(Stored items)
■ ■ ■ ■ ■ ■ ■

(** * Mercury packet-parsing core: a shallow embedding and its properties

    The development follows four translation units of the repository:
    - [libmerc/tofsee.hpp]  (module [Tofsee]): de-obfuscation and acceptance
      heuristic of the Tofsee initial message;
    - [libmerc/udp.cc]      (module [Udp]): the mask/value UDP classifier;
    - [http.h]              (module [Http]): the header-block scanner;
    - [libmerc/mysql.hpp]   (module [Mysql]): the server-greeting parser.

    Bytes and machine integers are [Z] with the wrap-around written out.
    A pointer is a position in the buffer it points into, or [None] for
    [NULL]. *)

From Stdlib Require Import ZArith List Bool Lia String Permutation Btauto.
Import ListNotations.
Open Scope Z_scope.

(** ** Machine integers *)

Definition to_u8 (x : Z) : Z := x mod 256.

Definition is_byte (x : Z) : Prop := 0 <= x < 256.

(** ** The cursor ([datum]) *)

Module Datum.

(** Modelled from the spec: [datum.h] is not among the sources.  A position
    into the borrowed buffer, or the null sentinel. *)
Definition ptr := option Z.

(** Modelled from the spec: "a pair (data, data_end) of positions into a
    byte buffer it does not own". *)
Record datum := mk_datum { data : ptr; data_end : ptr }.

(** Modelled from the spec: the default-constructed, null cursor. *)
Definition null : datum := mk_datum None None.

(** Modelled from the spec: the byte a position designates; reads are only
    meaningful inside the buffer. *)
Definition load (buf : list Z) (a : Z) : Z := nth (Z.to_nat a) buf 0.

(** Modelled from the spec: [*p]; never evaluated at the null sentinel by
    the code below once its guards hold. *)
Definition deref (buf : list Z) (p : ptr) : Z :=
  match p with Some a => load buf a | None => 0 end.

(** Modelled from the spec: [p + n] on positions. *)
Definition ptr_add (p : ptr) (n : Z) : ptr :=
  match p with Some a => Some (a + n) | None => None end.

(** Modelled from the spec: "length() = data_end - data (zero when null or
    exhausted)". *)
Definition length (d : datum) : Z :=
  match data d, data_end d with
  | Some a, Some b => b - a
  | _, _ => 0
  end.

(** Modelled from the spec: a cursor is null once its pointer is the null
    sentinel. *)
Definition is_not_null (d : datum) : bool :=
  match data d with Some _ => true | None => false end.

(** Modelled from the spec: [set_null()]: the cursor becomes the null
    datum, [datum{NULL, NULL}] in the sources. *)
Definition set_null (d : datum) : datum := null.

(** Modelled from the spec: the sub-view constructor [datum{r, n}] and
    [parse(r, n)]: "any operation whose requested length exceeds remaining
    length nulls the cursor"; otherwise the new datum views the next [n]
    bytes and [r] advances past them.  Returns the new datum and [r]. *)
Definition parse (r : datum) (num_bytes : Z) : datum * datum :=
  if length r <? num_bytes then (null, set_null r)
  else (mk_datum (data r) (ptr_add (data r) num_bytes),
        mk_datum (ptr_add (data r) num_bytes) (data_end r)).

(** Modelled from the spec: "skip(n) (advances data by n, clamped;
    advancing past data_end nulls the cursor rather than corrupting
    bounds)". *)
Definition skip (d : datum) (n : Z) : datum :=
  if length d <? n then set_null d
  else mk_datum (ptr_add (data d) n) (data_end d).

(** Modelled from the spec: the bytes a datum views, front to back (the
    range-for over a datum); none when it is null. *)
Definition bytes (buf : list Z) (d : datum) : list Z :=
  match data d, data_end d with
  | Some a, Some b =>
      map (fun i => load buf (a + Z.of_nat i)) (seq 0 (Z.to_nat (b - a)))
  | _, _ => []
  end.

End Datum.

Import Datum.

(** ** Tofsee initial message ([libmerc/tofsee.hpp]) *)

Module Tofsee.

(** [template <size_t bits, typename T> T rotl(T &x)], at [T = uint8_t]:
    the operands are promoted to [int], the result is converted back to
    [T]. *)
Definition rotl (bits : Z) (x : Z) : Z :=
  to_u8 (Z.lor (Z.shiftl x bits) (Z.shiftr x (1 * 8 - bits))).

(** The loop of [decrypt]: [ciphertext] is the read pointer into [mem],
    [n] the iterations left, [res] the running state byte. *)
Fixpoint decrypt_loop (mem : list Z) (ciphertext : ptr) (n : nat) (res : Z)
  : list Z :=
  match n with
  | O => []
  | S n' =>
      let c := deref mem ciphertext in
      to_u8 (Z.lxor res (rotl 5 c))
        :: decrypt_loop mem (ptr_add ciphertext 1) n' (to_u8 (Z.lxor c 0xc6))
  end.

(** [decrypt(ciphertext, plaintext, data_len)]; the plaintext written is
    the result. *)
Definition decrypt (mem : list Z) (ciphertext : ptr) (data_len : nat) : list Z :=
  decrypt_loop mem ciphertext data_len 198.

■ ■ ■ ■ ■ ■ ■

[Activity]
Each of the lines above should be printed again precisely as it reads.

[Expected answer]
(** * Mercury packet-parsing core: a shallow embedding and its properties

    The development follows four translation units of the repository:
    - [libmerc/tofsee.hpp]  (module [Tofsee]): de-obfuscation and acceptance
      heuristic of the Tofsee initial message;
    - [libmerc/udp.cc]      (module [Udp]): the mask/value UDP classifier;
    - [http.h]              (module [Http]): the header-block scanner;
    - [libmerc/mysql.hpp]   (module [Mysql]): the server-greeting parser.

    Bytes and machine integers are [Z] with the wrap-around written out.
    A pointer is a position in the buffer it points into, or [None] for
    [NULL]. *)

From Stdlib Require Import ZArith List Bool Lia String Permutation Btauto.
Import ListNotations.
Open Scope Z_scope.

(** ** Machine integers *)

Definition to_u8 (x : Z) : Z := x mod 256.

Definition is_byte (x : Z) : Prop := 0 <= x < 256.

(** ** The cursor ([datum]) *)

Module Datum.

(** Modelled from the spec: [datum.h] is not among the sources.  A position
    into the borrowed buffer, or the null sentinel. *)
Definition ptr := option Z.

(** Modelled from the spec: "a pair (data, data_end) of positions into a
    byte buffer it does not own". *)
Record datum := mk_datum { data : ptr; data_end : ptr }.

(** Modelled from the spec: the default-constructed, null cursor. *)
Definition null : datum := mk_datum None None.

(** Modelled from the spec: the byte a position designates; reads are only
    meaningful inside the buffer. *)
Definition load (buf : list Z) (a : Z) : Z := nth (Z.to_nat a) buf 0.

(** Modelled from the spec: [*p]; never evaluated at the null sentinel by
    the code below once its guards hold. *)
Definition deref (buf : list Z) (p : ptr) : Z :=
  match p with Some a => load buf a | None => 0 end.

(** Modelled from the spec: [p + n] on positions. *)
Definition ptr_add (p : ptr) (n : Z) : ptr :=
  match p with Some a => Some (a + n) | None => None end.

(** Modelled from the spec: "length() = data_end - data (zero when null or
    exhausted)". *)
Definition length (d : datum) : Z :=
  match data d, data_end d with
  | Some a, Some b => b - a
  | _, _ => 0
  end.

(** Modelled from the spec: a cursor is null once its pointer is the null
    sentinel. *)
Definition is_not_null (d : datum) : bool :=
  match data d with Some _ => true | None => false end.

(** Modelled from the spec: [set_null()]: the cursor becomes the null
    datum, [datum{NULL, NULL}] in the sources. *)
Definition set_null (d : datum) : datum := null.

(** Modelled from the spec: the sub-view constructor [datum{r, n}] and
    [parse(r, n)]: "any operation whose requested length exceeds remaining
    length nulls the cursor"; otherwise the new datum views the next [n]
    bytes and [r] advances past them.  Returns the new datum and [r]. *)
Definition parse (r : datum) (num_bytes : Z) : datum * datum :=
  if length r <? num_bytes then (null, set_null r)
  else (mk_datum (data r) (ptr_add (data r) num_bytes),
        mk_datum (ptr_add (data r) num_bytes) (data_end r)).

(** Modelled from the spec: "skip(n) (advances data by n, clamped;
    advancing past data_end nulls the cursor rather than corrupting
    bounds)". *)
Definition skip (d : datum) (n : Z) : datum :=
  if length d <? n then set_null d
  else mk_datum (ptr_add (data d) n) (data_end d).

(** Modelled from the spec: the bytes a datum views, front to back (the
    range-for over a datum); none when it is null. *)
Definition bytes (buf : list Z) (d : datum) : list Z :=
  match data d, data_end d with
  | Some a, Some b =>
      map (fun i => load buf (a + Z.of_nat i)) (seq 0 (Z.to_nat (b - a)))
  | _, _ => []
  end.

End Datum.

Import Datum.

(** ** Tofsee initial message ([libmerc/tofsee.hpp]) *)

Module Tofsee.

(** [template <size_t bits, typename T> T rotl(T &x)], at [T = uint8_t]:
    the operands are promoted to [int], the result is converted back to
    [T]. *)
Definition rotl (bits : Z) (x : Z) : Z :=
  to_u8 (Z.lor (Z.shiftl x bits) (Z.shiftr x (1 * 8 - bits))).

(** The loop of [decrypt]: [ciphertext] is the read pointer into [mem],
    [n] the iterations left, [res] the running state byte. *)
Fixpoint decrypt_loop (mem : list Z) (ciphertext : ptr) (n : nat) (res : Z)
  : list Z :=
  match n with
  | O => []
  | S n' =>
      let c := deref mem ciphertext in
      to_u8 (Z.lxor res (rotl 5 c))
        :: decrypt_loop mem (ptr_add ciphertext 1) n' (to_u8 (Z.lxor c 0xc6))
  end.

(** [decrypt(ciphertext, plaintext, data_len)]; the plaintext written is
    the result. *)
Definition decrypt (mem : list Z) (ciphertext : ptr) (data_len : nat) : list Z :=
  decrypt_loop mem ciphertext data_len 198.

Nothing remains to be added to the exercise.